Everything in the data below is left aside except the lines from the one containing "of the coordinator and" through the one containing "recordings; the loading"; repeat those exactly.

┌──

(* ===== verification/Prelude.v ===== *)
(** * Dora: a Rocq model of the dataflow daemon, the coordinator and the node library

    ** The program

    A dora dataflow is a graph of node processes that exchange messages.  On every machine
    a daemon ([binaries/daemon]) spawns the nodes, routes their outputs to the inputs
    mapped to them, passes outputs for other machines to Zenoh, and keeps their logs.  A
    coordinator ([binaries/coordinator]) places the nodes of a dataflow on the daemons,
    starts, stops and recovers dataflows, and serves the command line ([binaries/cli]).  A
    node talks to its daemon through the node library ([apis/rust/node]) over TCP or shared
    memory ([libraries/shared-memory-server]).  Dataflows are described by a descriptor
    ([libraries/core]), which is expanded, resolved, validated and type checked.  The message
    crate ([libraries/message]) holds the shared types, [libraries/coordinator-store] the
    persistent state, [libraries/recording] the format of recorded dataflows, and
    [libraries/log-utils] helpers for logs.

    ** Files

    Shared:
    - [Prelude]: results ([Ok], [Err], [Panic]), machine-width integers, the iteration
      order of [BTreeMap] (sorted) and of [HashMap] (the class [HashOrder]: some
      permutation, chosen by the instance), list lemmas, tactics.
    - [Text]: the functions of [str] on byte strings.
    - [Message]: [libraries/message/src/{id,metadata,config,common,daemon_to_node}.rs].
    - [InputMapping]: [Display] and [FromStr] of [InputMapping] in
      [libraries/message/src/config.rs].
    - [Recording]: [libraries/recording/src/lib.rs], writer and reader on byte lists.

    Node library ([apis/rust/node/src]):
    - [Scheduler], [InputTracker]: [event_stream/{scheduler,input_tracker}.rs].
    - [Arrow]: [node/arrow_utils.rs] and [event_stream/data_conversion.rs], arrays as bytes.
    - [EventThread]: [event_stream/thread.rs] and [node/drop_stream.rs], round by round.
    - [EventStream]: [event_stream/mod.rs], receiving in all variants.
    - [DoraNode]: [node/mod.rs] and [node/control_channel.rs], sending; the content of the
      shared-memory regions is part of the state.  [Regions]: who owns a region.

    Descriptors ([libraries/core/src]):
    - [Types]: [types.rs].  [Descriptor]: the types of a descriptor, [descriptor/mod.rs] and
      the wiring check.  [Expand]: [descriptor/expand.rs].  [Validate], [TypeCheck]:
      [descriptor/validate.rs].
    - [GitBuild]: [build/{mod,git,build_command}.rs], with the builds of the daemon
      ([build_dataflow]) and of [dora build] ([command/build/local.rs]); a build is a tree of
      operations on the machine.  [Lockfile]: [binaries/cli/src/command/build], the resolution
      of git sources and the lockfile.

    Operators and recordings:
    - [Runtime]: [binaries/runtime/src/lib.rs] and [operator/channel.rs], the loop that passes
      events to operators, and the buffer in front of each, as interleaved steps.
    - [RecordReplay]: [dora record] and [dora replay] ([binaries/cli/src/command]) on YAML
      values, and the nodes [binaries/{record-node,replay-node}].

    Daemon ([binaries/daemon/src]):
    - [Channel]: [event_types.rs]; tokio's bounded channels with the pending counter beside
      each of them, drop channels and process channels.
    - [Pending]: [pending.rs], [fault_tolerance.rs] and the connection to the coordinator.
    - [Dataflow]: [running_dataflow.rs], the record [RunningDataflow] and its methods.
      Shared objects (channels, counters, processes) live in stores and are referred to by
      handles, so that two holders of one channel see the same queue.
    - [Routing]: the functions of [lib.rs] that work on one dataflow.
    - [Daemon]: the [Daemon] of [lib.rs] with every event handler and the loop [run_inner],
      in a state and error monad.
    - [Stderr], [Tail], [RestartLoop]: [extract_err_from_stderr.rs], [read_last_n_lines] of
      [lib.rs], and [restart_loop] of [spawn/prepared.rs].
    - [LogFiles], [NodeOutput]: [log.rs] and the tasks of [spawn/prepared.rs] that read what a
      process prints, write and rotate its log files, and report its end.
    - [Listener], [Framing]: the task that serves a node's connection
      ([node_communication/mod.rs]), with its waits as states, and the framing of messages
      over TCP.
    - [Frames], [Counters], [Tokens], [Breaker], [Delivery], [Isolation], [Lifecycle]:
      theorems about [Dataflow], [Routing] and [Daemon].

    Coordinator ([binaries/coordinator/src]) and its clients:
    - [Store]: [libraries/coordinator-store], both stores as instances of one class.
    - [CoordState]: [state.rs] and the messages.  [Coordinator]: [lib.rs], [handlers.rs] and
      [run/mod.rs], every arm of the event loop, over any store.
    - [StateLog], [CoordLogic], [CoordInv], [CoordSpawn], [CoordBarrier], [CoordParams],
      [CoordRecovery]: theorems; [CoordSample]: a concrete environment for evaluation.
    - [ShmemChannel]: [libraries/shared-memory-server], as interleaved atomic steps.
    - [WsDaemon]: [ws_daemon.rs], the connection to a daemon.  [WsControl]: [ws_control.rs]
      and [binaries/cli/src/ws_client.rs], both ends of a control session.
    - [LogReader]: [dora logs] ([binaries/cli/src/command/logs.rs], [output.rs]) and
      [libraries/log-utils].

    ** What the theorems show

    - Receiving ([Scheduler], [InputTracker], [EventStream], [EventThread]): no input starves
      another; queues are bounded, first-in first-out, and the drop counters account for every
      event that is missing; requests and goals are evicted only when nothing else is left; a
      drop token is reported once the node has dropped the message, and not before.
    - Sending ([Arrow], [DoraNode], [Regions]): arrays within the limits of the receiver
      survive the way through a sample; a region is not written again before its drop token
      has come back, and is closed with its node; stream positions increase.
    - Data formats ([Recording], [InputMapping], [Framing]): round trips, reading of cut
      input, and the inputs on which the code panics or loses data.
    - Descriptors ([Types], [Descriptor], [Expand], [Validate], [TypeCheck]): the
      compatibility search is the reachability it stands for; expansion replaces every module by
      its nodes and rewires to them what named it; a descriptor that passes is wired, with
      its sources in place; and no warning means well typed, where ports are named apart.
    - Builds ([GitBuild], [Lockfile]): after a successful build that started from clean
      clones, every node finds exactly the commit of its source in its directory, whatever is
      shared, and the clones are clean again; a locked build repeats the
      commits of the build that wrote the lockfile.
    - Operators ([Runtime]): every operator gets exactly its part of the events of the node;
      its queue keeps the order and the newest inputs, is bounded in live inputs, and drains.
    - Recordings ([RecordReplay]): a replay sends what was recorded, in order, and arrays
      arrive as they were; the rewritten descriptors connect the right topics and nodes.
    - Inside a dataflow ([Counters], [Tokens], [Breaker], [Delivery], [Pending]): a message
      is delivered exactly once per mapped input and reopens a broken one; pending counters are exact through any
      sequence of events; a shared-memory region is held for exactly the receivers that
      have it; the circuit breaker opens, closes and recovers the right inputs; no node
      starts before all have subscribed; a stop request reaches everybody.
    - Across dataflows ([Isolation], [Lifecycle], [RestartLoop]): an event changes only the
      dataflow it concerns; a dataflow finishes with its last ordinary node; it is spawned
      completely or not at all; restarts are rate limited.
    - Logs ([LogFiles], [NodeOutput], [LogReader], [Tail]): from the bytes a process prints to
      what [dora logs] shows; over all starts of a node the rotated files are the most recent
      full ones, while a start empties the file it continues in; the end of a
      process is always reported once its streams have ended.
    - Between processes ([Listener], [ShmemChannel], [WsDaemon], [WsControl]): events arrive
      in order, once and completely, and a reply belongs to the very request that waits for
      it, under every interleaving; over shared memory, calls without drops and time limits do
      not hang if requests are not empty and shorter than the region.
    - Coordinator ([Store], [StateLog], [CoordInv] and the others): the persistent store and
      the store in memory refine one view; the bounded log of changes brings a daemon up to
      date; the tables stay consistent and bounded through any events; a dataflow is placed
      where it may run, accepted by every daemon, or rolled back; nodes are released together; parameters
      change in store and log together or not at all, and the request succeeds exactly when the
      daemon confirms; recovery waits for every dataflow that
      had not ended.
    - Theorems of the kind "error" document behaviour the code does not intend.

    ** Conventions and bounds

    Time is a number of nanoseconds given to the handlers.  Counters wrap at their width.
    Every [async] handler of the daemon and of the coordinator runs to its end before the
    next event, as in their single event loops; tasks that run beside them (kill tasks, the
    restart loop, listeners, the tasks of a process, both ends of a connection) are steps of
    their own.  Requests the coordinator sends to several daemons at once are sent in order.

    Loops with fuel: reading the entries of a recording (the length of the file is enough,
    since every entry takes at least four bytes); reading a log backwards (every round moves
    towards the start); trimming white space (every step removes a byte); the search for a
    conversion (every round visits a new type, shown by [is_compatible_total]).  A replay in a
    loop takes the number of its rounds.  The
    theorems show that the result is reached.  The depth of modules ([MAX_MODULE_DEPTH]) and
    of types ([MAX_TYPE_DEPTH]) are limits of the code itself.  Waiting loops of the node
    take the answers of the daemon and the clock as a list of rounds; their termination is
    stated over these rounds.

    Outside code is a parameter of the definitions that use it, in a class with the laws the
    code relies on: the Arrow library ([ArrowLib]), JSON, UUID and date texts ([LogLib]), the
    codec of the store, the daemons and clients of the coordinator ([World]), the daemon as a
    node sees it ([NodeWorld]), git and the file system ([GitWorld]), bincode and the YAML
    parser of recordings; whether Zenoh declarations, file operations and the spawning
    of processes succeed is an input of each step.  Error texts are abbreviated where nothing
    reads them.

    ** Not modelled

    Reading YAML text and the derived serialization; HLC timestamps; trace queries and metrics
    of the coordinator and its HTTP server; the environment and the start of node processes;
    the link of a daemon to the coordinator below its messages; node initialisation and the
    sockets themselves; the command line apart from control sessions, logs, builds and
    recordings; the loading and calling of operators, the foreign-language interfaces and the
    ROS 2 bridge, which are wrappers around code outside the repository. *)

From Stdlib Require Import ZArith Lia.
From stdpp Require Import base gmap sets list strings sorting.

└──
┌──

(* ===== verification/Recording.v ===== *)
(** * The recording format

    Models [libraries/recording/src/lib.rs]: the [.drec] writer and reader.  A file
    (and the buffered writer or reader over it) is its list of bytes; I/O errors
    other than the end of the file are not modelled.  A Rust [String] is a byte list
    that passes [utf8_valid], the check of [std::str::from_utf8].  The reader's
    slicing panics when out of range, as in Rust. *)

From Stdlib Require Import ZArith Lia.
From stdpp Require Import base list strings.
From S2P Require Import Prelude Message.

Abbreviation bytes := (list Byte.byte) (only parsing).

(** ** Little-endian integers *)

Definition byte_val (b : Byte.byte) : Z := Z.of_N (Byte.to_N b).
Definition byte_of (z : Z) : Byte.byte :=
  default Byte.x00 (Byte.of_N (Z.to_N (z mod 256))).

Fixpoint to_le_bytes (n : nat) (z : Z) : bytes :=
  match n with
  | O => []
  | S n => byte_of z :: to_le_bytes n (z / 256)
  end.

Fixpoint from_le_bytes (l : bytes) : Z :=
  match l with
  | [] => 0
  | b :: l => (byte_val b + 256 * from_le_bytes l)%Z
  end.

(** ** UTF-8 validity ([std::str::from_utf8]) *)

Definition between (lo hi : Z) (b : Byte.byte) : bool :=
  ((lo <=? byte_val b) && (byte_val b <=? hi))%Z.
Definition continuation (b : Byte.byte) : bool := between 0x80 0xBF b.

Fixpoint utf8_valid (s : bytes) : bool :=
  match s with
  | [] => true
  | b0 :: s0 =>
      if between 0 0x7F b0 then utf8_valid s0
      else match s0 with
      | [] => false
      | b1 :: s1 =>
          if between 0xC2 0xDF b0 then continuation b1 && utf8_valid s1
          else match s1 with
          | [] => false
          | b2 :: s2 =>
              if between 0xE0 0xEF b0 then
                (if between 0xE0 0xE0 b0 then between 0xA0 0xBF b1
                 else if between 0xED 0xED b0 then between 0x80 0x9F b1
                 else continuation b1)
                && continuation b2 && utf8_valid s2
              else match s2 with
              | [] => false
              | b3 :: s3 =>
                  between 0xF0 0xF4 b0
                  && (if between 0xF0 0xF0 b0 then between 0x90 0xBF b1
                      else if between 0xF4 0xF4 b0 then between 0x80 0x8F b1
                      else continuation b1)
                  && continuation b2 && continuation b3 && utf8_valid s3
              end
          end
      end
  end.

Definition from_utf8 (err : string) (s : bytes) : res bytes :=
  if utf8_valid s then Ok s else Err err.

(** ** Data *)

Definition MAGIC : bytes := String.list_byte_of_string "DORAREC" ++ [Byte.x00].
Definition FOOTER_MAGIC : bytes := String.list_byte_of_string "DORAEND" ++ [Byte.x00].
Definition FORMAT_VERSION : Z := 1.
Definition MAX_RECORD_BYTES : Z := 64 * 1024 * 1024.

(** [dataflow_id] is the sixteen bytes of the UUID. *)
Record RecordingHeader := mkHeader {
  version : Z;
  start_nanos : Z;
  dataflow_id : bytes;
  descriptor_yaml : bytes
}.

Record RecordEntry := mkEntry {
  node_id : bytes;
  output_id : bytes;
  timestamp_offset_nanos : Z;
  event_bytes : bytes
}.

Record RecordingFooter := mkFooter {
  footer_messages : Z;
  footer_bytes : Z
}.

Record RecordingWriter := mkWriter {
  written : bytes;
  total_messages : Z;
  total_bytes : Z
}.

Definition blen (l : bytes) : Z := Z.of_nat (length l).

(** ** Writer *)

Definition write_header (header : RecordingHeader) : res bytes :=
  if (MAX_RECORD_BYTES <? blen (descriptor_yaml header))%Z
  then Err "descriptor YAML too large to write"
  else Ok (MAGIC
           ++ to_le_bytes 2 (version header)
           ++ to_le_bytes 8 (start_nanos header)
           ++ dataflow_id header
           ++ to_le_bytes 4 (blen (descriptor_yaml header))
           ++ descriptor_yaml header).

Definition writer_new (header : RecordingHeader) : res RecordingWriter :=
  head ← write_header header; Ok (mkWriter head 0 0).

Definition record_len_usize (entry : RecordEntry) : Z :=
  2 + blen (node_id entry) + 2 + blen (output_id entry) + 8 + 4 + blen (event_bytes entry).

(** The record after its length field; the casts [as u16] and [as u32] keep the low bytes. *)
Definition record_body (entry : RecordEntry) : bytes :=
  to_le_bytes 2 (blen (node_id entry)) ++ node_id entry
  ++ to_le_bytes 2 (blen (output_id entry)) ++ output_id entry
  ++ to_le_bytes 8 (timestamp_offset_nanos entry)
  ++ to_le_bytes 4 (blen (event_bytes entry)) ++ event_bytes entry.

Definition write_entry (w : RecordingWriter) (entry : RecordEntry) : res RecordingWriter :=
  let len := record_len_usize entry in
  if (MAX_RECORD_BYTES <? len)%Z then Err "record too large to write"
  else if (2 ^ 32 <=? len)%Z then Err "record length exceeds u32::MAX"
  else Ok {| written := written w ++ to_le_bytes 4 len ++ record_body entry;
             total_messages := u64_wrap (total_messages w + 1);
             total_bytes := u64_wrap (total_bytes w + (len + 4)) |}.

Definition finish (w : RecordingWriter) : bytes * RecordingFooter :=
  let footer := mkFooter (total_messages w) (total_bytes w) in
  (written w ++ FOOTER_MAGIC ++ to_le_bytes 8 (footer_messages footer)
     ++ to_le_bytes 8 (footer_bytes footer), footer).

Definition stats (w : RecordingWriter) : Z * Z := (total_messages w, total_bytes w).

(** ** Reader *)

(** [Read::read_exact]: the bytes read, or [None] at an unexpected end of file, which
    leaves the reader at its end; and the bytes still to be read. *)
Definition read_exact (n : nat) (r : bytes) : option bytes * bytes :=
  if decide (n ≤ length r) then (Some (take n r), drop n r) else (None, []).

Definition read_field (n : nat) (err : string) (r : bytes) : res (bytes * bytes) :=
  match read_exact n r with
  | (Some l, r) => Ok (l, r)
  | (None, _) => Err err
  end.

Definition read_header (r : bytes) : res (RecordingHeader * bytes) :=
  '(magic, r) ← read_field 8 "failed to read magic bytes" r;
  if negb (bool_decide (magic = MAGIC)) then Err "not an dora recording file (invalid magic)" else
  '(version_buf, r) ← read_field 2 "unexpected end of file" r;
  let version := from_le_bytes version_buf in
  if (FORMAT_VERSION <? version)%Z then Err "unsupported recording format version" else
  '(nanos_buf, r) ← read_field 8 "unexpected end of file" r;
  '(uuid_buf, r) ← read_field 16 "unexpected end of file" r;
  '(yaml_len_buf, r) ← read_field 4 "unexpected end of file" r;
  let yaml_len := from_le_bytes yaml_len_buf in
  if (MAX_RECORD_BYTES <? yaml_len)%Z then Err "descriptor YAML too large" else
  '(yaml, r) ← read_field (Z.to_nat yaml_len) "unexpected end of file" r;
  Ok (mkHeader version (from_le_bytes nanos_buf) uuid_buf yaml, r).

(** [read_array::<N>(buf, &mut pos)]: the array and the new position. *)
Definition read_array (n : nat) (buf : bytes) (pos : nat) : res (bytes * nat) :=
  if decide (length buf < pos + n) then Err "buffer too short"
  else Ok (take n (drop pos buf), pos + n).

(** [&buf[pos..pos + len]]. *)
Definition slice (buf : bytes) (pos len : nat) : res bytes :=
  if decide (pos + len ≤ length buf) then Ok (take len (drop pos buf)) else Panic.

└──

(FINISHED EXERCISE):
    of the coordinator and its HTTP server; the environment and the start of node processes;
    the link of a daemon to the coordinator below its messages; node initialisation and the
    sockets themselves; the command line apart from control sessions, logs, builds and
    recordings; the loading and calling of operators, the foreign-language interfaces and the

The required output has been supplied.